Exercise goal:
Write out again the entries from the first line to the line that includes "#[export] Instance world_HasTree : HasTree", keeping both of those lines.

Stored data entries
_ _ _ _
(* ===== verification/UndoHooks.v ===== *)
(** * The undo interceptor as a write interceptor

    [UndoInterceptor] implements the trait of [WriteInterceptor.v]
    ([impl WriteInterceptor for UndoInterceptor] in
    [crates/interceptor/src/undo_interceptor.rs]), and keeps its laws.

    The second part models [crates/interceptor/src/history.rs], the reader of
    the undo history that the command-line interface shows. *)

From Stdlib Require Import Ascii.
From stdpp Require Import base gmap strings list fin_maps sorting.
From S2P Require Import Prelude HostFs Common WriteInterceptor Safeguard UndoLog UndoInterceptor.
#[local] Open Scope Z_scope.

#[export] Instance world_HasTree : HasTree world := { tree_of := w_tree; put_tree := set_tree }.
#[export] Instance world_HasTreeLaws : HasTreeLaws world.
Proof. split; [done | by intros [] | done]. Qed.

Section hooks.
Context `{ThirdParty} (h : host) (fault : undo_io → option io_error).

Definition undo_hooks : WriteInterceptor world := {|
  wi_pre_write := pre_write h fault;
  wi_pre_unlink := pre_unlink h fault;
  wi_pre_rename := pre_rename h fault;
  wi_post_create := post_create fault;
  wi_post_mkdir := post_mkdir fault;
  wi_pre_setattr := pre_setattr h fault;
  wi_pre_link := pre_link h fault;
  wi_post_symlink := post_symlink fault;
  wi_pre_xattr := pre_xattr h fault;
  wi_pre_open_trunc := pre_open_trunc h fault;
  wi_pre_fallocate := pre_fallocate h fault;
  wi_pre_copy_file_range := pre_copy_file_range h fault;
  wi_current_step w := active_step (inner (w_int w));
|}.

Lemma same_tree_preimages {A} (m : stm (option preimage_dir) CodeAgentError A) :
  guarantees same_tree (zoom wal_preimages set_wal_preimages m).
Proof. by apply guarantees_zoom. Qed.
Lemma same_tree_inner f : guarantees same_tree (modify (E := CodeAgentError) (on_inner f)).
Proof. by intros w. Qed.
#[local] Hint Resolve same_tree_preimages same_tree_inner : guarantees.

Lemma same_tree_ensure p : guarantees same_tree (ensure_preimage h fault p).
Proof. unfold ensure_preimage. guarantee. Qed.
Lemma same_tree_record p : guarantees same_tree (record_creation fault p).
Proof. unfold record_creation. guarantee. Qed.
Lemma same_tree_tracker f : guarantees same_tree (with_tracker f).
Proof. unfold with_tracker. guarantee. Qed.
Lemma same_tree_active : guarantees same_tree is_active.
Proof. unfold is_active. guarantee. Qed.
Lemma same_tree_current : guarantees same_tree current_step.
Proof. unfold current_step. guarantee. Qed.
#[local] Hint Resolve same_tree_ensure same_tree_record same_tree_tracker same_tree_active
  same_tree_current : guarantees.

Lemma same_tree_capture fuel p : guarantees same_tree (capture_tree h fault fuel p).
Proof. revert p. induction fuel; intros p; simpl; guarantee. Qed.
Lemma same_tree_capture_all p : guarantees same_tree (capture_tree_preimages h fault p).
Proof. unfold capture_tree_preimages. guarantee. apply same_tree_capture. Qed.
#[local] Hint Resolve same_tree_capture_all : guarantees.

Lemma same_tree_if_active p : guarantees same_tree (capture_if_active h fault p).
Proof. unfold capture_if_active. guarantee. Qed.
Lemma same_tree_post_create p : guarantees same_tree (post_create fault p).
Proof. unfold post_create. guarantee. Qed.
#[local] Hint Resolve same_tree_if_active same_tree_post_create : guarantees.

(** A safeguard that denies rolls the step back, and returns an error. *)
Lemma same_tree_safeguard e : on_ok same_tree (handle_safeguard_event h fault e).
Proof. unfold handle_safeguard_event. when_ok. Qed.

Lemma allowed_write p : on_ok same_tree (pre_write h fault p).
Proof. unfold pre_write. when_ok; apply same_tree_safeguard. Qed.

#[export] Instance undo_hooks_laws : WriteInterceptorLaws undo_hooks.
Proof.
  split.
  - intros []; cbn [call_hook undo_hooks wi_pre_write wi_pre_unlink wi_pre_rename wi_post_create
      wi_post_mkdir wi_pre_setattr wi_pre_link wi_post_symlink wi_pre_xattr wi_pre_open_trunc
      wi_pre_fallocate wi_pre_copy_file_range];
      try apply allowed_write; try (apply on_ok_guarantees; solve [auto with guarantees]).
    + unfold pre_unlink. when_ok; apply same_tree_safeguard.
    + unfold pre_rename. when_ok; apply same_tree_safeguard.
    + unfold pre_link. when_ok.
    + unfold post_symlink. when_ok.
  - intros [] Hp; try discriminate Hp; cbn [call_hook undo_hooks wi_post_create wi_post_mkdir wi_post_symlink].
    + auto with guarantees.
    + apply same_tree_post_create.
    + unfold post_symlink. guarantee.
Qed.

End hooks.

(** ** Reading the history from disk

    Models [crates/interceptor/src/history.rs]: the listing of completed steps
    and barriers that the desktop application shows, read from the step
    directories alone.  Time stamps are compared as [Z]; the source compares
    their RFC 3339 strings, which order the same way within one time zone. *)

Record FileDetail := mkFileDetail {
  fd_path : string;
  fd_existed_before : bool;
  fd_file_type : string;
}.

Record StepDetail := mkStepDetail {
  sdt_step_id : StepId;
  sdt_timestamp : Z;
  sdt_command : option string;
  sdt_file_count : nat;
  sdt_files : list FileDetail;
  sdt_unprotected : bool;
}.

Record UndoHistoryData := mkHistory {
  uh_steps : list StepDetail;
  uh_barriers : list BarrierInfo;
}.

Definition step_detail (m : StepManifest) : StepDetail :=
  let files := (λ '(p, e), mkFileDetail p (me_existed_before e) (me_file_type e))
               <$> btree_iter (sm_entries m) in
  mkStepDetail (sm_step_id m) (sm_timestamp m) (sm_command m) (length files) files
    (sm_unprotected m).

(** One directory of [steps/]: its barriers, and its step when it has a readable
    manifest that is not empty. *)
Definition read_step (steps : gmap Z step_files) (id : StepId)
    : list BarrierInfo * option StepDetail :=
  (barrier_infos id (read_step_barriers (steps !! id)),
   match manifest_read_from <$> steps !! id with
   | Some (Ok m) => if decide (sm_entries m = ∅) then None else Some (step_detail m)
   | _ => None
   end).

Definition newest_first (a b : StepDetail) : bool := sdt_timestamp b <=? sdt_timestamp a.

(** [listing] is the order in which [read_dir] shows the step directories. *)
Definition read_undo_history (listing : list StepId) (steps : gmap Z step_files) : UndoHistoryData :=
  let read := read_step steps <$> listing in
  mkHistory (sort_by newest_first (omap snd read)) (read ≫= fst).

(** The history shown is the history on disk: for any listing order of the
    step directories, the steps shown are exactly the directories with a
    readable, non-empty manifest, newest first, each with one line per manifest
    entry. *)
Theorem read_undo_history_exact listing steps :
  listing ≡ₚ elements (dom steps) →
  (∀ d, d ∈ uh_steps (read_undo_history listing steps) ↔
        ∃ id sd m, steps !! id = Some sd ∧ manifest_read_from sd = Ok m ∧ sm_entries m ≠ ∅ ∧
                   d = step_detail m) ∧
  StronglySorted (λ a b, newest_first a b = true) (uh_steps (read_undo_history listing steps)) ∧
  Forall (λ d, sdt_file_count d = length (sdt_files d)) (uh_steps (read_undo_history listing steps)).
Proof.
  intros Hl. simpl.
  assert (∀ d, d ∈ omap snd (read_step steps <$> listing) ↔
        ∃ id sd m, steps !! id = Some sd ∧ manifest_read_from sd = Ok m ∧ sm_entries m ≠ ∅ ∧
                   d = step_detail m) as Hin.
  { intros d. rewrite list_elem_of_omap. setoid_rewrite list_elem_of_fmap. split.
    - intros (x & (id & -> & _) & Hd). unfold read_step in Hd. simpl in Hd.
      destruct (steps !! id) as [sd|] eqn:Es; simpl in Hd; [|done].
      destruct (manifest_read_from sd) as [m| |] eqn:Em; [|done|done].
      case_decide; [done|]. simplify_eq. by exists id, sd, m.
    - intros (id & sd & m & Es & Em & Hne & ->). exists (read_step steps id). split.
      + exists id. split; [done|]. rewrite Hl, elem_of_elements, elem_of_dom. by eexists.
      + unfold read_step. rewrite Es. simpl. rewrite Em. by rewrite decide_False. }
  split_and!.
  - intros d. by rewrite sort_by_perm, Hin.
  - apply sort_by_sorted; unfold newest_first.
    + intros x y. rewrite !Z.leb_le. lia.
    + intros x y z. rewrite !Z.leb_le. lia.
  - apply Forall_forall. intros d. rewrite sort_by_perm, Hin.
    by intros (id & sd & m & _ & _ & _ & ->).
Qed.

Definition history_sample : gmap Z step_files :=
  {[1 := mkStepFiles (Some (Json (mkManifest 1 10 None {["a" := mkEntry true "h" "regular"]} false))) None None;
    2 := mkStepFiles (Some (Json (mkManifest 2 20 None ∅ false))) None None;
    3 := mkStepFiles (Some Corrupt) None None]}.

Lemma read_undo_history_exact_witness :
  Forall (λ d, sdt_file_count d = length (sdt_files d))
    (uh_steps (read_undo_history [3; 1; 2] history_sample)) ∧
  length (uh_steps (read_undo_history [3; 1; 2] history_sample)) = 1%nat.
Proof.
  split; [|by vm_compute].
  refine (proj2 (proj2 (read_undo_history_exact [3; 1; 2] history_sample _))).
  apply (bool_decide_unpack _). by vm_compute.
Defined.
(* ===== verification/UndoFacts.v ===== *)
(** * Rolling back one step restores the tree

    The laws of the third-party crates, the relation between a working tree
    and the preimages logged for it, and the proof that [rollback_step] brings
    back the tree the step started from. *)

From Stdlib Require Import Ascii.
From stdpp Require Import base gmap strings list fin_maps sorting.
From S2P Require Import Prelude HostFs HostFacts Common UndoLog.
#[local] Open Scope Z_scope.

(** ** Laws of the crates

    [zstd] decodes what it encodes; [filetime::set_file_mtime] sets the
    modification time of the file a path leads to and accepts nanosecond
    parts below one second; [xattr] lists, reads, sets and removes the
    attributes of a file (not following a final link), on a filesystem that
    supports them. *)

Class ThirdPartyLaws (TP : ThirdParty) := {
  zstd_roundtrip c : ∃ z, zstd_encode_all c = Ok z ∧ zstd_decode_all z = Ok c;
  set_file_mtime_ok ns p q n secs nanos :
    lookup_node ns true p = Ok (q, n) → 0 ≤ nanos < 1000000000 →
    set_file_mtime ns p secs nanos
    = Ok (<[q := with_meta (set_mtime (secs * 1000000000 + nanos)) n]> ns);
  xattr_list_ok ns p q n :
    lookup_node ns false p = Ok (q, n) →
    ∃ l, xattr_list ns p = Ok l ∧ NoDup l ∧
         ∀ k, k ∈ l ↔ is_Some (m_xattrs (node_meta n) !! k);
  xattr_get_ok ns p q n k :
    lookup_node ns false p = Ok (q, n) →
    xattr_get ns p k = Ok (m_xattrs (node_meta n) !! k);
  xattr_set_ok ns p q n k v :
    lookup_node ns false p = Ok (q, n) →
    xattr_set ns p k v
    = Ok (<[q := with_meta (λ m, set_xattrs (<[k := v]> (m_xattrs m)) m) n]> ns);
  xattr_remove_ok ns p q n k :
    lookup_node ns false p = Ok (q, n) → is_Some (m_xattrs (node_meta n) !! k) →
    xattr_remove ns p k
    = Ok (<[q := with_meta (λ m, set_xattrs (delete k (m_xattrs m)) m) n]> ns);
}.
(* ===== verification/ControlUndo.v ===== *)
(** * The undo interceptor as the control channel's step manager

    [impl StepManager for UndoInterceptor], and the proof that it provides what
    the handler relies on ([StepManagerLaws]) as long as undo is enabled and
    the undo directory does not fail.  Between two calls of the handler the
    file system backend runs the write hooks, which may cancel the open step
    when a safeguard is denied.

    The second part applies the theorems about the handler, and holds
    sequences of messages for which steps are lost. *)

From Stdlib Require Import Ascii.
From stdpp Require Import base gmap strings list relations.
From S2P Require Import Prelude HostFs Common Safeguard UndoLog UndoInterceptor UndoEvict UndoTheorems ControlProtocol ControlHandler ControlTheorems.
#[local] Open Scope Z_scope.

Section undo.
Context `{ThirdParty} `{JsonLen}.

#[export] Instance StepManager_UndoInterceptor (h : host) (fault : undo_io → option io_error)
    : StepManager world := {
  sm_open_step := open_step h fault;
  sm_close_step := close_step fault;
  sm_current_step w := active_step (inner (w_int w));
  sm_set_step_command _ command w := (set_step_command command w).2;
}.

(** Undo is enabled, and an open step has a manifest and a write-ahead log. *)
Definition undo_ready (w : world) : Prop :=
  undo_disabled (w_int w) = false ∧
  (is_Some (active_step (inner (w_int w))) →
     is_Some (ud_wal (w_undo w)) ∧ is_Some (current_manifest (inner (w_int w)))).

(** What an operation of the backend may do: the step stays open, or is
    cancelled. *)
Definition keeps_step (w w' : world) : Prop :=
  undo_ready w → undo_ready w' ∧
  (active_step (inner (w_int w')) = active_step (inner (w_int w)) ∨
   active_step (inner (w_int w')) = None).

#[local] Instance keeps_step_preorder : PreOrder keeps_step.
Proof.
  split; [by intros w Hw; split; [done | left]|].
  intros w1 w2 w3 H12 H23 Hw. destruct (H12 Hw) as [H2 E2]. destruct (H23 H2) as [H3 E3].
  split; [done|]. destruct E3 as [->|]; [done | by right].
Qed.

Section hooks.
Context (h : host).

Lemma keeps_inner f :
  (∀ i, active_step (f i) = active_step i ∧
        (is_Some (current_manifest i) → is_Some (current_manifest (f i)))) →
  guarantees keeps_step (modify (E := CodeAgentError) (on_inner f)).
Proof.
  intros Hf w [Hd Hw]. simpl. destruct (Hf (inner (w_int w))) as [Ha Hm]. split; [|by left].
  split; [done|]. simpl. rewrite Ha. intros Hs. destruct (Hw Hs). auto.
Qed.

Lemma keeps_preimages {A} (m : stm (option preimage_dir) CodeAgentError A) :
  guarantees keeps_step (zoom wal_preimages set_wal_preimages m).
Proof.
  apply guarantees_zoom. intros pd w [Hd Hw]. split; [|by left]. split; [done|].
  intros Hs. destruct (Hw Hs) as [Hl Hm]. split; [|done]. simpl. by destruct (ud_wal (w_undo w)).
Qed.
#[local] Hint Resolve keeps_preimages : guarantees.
_ _ _ _
Solution to this exercise:
(* ===== verification/UndoHooks.v ===== *)
(** * The undo interceptor as a write interceptor

    [UndoInterceptor] implements the trait of [WriteInterceptor.v]
    ([impl WriteInterceptor for UndoInterceptor] in
    [crates/interceptor/src/undo_interceptor.rs]), and keeps its laws.

    The second part models [crates/interceptor/src/history.rs], the reader of
    the undo history that the command-line interface shows. *)

From Stdlib Require Import Ascii.
From stdpp Require Import base gmap strings list fin_maps sorting.
From S2P Require Import Prelude HostFs Common WriteInterceptor Safeguard UndoLog UndoInterceptor.
#[local] Open Scope Z_scope.

#[export] Instance world_HasTree : HasTree world := { tree_of := w_tree; put_tree := set_tree }.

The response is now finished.